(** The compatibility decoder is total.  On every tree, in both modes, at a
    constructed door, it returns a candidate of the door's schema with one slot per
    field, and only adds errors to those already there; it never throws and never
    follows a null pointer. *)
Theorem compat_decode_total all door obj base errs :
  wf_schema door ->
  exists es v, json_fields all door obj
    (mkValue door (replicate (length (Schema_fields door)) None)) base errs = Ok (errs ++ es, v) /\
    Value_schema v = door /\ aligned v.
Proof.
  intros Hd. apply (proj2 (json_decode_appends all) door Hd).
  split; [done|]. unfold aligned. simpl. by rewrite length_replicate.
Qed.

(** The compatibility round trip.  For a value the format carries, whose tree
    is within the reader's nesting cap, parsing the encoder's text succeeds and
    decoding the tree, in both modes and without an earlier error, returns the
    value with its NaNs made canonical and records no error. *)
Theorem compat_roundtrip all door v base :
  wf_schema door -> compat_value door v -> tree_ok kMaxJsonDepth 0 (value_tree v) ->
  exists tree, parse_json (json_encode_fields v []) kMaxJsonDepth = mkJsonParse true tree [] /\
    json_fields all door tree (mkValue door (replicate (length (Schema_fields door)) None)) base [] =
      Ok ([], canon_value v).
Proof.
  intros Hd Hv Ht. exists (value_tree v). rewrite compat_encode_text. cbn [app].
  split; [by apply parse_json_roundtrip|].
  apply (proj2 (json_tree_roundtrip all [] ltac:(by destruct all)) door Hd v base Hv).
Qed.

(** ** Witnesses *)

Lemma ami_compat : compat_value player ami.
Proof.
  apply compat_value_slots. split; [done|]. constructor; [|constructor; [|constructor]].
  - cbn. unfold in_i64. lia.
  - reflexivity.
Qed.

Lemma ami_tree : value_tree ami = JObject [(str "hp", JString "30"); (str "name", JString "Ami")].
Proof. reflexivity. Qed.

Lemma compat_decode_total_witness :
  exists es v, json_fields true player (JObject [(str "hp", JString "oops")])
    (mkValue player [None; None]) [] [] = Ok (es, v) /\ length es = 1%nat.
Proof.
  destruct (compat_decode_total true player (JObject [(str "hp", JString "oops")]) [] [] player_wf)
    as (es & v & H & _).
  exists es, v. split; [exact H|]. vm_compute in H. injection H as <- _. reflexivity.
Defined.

--

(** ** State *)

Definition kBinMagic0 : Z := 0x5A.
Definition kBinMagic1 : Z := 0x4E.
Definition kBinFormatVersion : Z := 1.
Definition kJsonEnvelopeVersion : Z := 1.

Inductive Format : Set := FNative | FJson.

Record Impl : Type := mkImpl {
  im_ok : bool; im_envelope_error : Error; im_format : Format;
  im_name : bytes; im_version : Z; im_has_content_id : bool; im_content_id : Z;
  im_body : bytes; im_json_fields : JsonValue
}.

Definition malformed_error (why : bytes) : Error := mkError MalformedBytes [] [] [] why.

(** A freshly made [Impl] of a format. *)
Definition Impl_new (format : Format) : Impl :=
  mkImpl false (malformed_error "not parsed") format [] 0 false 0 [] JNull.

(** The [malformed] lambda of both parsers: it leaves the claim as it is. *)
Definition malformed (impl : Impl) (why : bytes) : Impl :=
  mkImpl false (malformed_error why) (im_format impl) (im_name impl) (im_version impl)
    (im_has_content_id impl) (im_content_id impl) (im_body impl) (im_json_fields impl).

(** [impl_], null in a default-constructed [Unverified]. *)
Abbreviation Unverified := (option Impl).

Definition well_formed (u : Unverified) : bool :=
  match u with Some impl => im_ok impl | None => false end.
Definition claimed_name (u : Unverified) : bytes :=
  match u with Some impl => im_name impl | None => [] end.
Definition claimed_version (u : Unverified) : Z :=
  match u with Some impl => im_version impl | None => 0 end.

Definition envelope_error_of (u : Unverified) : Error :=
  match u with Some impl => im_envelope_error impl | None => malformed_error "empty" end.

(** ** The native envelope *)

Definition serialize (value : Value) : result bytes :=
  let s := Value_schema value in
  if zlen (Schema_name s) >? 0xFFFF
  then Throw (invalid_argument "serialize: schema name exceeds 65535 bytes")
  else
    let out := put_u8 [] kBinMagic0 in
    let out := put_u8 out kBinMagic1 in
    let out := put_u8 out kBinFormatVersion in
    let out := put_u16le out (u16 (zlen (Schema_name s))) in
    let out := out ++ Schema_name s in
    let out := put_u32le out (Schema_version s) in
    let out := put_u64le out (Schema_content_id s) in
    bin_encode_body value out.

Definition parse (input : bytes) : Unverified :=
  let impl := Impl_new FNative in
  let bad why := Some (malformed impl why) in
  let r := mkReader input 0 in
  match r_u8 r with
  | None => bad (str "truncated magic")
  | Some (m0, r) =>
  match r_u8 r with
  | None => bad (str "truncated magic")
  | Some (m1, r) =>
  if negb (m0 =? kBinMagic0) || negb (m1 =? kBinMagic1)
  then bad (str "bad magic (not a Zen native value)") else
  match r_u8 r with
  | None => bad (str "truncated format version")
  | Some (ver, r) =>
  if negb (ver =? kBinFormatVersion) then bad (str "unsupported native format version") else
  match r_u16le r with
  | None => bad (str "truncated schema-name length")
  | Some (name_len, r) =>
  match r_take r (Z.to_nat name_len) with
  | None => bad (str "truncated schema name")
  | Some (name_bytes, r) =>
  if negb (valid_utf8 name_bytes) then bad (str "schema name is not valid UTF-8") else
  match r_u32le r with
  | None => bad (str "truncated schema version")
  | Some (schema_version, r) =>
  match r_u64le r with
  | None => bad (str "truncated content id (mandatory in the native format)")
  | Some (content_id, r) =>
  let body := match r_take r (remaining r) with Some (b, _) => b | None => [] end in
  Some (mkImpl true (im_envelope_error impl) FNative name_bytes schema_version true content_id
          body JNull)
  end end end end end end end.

=== Goal of the exercise ===
In the data above, start at the line that has "let out := put_u8 out kBinFormatVersion", stop after the line that has "let impl := Impl_new FNative in", and print every line in between exactly as it stands.

=== Answer for the task ===
    let out := put_u8 out kBinFormatVersion in
    let out := put_u16le out (u16 (zlen (Schema_name s))) in
    let out := out ++ Schema_name s in
    let out := put_u32le out (Schema_version s) in
    let out := put_u64le out (Schema_content_id s) in
    bin_encode_body value out.

Definition parse (input : bytes) : Unverified :=
  let impl := Impl_new FNative in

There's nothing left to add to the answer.